(Data extracted from a collection)
····················

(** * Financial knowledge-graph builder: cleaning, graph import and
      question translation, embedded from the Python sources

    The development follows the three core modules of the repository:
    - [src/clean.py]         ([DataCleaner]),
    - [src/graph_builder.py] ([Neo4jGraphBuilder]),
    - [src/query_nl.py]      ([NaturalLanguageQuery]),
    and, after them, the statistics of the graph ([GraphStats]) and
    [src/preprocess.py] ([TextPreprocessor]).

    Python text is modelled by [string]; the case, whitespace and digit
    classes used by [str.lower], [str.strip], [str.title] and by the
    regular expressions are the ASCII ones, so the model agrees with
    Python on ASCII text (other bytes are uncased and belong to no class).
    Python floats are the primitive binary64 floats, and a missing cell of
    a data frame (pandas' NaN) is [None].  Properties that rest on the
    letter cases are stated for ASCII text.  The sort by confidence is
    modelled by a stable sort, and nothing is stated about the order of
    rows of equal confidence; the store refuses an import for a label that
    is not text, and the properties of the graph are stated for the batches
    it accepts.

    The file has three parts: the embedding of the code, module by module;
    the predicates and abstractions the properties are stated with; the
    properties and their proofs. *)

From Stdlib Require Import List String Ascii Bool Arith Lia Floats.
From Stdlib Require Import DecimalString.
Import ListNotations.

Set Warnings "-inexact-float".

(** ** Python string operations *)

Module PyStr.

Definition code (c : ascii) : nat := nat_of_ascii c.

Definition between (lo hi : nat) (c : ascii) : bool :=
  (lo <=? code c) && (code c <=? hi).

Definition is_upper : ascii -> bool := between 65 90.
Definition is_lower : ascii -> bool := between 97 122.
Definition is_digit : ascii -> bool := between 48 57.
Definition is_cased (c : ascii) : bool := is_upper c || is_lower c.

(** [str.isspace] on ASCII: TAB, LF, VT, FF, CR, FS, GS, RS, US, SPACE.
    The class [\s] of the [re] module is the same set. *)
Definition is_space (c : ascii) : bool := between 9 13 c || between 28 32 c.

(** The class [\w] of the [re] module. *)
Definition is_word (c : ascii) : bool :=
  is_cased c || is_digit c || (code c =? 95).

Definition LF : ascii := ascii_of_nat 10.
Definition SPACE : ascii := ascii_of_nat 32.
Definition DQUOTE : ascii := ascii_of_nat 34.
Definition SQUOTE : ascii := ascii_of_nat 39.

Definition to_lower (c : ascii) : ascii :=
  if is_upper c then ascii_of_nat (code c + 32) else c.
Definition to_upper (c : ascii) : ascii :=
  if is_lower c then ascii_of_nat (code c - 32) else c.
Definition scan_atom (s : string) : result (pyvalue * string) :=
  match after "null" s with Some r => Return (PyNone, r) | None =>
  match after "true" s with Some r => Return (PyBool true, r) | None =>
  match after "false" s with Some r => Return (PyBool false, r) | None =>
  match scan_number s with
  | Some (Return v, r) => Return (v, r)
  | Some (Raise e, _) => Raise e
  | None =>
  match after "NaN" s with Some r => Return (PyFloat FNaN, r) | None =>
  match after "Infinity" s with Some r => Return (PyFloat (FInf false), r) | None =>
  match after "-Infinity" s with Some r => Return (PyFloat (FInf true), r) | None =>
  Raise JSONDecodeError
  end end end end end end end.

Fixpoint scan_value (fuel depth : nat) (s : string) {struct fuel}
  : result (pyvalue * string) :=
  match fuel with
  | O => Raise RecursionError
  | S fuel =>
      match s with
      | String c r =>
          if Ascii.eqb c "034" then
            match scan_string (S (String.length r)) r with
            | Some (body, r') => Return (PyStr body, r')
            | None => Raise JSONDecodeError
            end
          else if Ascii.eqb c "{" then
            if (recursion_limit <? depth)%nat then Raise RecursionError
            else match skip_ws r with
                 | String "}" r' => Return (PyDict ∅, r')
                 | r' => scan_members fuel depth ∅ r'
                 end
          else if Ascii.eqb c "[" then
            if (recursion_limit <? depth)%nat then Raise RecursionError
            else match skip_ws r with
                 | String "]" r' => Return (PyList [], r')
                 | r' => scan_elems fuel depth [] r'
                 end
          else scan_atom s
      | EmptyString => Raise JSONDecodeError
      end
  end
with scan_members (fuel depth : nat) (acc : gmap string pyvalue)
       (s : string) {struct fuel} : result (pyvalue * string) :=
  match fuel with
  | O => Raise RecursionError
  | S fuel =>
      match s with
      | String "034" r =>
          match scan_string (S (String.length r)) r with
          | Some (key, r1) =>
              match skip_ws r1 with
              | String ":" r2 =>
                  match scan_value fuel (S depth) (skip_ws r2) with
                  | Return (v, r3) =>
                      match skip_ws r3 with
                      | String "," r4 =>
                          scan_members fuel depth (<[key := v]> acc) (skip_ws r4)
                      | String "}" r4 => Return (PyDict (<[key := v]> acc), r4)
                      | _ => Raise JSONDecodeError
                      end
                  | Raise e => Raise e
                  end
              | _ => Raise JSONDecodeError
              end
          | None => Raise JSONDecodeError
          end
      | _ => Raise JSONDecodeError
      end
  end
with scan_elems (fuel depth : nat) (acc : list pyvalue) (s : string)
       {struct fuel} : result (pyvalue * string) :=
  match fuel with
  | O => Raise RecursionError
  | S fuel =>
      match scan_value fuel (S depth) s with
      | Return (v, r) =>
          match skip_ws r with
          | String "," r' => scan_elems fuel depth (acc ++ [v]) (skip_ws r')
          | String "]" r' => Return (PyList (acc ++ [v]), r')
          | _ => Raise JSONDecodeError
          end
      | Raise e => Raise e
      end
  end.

····················

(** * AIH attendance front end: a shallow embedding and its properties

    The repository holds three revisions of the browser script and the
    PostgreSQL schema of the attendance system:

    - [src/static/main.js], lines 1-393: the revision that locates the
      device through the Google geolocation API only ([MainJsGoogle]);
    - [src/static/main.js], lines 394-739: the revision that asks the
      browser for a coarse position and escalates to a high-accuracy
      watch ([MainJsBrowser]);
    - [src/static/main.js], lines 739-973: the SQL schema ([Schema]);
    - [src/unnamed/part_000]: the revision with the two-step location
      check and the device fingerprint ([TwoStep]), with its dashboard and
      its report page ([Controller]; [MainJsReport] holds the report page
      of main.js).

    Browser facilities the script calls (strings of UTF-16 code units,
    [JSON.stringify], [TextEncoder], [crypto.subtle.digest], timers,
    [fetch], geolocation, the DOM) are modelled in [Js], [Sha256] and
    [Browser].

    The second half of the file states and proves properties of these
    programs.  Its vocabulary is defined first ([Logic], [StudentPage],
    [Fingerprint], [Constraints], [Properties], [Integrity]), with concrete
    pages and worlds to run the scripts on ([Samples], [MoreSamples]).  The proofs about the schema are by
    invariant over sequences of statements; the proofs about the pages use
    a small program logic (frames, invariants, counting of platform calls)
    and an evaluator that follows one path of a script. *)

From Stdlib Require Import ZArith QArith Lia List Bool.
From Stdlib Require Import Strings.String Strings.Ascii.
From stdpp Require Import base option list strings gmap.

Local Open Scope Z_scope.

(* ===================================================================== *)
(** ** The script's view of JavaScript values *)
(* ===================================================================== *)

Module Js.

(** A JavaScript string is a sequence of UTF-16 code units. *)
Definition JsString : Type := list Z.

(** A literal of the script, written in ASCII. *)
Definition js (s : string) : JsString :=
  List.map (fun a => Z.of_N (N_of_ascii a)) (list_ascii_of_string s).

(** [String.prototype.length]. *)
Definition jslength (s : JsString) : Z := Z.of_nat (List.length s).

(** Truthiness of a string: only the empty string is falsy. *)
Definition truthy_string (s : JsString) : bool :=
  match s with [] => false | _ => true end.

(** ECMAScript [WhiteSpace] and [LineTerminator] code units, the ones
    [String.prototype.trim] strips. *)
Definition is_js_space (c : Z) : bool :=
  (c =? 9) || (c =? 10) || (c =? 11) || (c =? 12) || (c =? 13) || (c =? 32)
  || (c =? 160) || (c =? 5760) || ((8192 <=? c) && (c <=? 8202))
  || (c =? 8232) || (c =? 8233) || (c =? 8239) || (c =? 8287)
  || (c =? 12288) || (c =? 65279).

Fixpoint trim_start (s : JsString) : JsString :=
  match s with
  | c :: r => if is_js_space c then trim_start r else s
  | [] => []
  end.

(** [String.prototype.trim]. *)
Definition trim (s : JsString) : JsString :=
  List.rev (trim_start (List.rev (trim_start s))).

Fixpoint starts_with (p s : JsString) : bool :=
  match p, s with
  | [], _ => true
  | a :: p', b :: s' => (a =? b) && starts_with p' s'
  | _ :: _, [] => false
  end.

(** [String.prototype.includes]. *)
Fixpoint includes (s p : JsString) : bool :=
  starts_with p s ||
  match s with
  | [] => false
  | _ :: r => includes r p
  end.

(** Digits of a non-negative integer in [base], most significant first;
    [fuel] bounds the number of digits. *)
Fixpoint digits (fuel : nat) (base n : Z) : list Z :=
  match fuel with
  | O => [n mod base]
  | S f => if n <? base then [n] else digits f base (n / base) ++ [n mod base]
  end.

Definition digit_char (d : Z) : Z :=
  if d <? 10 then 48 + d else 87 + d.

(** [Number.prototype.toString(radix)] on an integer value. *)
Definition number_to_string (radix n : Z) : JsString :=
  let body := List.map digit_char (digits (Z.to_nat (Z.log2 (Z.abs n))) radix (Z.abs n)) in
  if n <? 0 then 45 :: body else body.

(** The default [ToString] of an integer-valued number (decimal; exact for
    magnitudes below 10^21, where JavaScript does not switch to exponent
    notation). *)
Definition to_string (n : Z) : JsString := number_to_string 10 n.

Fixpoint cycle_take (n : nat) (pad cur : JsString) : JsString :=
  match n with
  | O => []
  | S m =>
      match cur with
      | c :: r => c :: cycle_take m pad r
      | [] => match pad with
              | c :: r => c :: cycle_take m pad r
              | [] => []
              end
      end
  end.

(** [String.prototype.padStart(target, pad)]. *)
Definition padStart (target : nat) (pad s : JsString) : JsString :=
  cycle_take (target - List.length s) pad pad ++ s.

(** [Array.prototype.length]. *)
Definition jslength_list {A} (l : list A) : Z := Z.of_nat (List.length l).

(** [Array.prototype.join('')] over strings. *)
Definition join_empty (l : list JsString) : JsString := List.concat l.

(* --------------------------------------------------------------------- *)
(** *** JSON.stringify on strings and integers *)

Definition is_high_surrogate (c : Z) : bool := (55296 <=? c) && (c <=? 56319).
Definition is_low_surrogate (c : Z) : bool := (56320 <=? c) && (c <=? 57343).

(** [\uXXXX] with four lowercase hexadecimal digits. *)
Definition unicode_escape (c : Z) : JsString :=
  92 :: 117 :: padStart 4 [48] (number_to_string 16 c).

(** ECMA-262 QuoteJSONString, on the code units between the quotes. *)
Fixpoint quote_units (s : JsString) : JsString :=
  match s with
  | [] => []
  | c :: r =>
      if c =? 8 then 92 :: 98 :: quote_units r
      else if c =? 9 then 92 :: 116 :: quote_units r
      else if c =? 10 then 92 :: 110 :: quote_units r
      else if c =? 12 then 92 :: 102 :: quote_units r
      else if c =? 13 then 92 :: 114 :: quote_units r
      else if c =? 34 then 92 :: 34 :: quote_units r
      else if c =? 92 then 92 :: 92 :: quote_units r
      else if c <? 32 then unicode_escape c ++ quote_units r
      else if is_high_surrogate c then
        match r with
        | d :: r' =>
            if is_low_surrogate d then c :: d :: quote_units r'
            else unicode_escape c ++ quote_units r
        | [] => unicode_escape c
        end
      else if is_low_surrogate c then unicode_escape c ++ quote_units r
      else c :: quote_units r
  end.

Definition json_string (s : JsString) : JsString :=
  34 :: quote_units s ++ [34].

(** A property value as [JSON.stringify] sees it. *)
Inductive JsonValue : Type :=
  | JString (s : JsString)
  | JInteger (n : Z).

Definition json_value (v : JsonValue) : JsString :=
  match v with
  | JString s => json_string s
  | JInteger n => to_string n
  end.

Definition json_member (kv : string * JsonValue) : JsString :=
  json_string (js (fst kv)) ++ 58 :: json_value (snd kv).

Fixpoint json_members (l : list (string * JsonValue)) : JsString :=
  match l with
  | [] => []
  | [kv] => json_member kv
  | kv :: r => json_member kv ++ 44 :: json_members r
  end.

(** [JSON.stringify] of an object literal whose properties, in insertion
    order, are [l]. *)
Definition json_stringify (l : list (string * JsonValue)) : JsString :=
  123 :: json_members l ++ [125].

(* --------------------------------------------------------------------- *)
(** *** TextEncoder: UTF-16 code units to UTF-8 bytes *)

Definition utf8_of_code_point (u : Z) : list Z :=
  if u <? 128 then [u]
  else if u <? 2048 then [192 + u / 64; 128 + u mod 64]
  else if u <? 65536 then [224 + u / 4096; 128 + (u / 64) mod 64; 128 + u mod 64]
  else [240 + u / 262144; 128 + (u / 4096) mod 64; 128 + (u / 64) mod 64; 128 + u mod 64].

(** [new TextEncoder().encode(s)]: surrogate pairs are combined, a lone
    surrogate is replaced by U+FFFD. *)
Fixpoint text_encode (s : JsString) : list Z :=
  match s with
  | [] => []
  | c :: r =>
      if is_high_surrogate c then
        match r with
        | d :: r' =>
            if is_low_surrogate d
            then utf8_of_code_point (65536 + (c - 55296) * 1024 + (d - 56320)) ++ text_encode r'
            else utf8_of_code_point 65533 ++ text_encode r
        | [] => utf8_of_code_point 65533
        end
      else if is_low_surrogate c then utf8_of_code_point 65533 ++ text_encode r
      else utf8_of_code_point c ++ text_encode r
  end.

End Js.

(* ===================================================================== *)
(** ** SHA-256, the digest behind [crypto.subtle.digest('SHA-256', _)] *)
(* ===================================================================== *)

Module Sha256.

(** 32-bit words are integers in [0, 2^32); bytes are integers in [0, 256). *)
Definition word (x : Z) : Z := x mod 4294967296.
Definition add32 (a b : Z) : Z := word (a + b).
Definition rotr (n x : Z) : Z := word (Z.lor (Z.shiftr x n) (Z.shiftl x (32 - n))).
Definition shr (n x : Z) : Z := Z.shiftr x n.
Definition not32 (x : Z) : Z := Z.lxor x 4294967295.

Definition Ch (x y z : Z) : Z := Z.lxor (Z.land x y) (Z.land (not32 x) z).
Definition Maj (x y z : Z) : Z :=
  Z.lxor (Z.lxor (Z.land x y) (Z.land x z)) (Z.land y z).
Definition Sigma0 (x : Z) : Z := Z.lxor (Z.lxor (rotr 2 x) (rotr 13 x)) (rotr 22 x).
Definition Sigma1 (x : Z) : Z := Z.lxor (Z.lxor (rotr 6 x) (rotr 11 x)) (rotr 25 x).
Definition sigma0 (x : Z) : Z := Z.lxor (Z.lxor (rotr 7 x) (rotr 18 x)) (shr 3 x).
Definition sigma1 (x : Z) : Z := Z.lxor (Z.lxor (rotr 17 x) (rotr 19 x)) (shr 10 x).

····················

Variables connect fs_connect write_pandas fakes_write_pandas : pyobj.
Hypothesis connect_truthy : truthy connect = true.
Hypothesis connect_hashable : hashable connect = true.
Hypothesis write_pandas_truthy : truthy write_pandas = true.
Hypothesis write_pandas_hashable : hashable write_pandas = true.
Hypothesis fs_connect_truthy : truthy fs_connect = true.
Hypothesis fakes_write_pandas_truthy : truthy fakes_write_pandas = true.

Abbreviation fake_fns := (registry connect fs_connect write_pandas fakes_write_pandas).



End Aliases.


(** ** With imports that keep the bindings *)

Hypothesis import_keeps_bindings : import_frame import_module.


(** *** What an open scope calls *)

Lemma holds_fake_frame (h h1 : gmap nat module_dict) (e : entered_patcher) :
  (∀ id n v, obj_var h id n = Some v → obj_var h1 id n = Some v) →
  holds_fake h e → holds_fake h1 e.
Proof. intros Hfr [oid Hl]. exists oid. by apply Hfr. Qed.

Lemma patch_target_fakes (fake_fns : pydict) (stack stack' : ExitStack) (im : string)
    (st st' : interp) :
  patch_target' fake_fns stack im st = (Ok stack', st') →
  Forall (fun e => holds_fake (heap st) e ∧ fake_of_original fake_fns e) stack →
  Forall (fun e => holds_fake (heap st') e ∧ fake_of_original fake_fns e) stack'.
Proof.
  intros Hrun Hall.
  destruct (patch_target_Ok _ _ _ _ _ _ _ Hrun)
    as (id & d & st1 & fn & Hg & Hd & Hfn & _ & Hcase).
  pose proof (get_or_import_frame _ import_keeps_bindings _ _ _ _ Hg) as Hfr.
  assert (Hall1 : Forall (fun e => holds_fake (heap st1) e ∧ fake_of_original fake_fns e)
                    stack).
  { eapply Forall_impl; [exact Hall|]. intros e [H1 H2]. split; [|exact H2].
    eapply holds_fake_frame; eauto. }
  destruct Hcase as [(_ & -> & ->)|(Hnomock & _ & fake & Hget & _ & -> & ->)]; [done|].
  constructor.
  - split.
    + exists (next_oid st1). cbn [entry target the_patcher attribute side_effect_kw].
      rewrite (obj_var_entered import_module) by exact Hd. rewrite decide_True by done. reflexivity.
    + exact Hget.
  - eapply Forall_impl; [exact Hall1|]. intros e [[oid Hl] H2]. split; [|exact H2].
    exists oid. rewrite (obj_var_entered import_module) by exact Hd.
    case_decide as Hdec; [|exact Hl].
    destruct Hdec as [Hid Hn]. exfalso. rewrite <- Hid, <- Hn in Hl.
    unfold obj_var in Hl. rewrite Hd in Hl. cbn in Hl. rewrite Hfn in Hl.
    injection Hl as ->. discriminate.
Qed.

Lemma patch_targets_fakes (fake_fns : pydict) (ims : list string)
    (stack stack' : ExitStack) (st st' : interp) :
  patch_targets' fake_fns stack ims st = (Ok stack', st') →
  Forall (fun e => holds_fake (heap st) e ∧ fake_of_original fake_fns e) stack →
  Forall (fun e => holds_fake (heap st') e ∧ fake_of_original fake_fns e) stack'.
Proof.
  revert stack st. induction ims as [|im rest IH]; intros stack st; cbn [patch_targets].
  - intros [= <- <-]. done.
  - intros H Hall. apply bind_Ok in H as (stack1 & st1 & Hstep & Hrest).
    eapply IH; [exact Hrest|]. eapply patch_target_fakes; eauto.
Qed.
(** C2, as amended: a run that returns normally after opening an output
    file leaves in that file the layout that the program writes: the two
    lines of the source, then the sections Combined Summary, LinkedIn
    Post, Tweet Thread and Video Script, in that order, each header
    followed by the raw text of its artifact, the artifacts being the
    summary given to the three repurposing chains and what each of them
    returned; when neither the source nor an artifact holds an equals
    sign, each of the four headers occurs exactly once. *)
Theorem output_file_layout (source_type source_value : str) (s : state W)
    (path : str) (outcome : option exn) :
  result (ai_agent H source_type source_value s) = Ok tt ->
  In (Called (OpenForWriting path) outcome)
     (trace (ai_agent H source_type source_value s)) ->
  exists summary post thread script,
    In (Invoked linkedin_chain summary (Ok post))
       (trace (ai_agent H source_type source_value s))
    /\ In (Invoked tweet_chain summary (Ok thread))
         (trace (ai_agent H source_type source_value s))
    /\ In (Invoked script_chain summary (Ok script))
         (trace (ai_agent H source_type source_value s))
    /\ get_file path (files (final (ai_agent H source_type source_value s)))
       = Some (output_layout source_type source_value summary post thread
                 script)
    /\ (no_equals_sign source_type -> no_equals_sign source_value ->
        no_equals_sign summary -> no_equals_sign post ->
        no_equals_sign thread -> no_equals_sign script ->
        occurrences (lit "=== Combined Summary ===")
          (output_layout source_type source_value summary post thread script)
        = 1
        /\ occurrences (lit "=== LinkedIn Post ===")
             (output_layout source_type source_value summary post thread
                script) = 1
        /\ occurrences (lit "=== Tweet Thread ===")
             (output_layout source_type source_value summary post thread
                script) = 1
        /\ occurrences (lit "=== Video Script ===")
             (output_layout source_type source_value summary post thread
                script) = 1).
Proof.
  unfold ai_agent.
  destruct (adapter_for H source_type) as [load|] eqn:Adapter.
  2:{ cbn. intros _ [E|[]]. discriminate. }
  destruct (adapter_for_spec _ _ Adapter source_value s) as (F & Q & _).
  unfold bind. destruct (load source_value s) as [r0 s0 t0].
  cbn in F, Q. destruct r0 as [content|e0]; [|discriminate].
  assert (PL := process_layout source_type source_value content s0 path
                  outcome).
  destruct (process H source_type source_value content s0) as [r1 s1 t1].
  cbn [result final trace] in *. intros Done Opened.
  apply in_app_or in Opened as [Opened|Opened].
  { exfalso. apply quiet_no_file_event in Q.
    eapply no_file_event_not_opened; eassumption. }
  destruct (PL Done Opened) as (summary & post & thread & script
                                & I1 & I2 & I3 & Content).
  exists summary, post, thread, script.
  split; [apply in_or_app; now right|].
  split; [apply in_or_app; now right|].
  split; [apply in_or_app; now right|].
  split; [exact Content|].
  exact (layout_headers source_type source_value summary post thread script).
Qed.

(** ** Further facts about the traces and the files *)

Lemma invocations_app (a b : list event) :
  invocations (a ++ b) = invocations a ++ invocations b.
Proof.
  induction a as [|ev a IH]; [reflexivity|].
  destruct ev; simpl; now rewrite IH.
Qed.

····················

Nothing should appear in the answer except the lines above from the line with "Definition not32 (x" through the line with "Z.lxor (Z.lxor (Z.land", both included, written out exactly.

Definition not32 (x : Z) : Z := Z.lxor x 4294967295.

Definition Ch (x y z : Z) : Z := Z.lxor (Z.land x y) (Z.land (not32 x) z).
Definition Maj (x y z : Z) : Z :=
  Z.lxor (Z.lxor (Z.land x y) (Z.land x z)) (Z.land y z).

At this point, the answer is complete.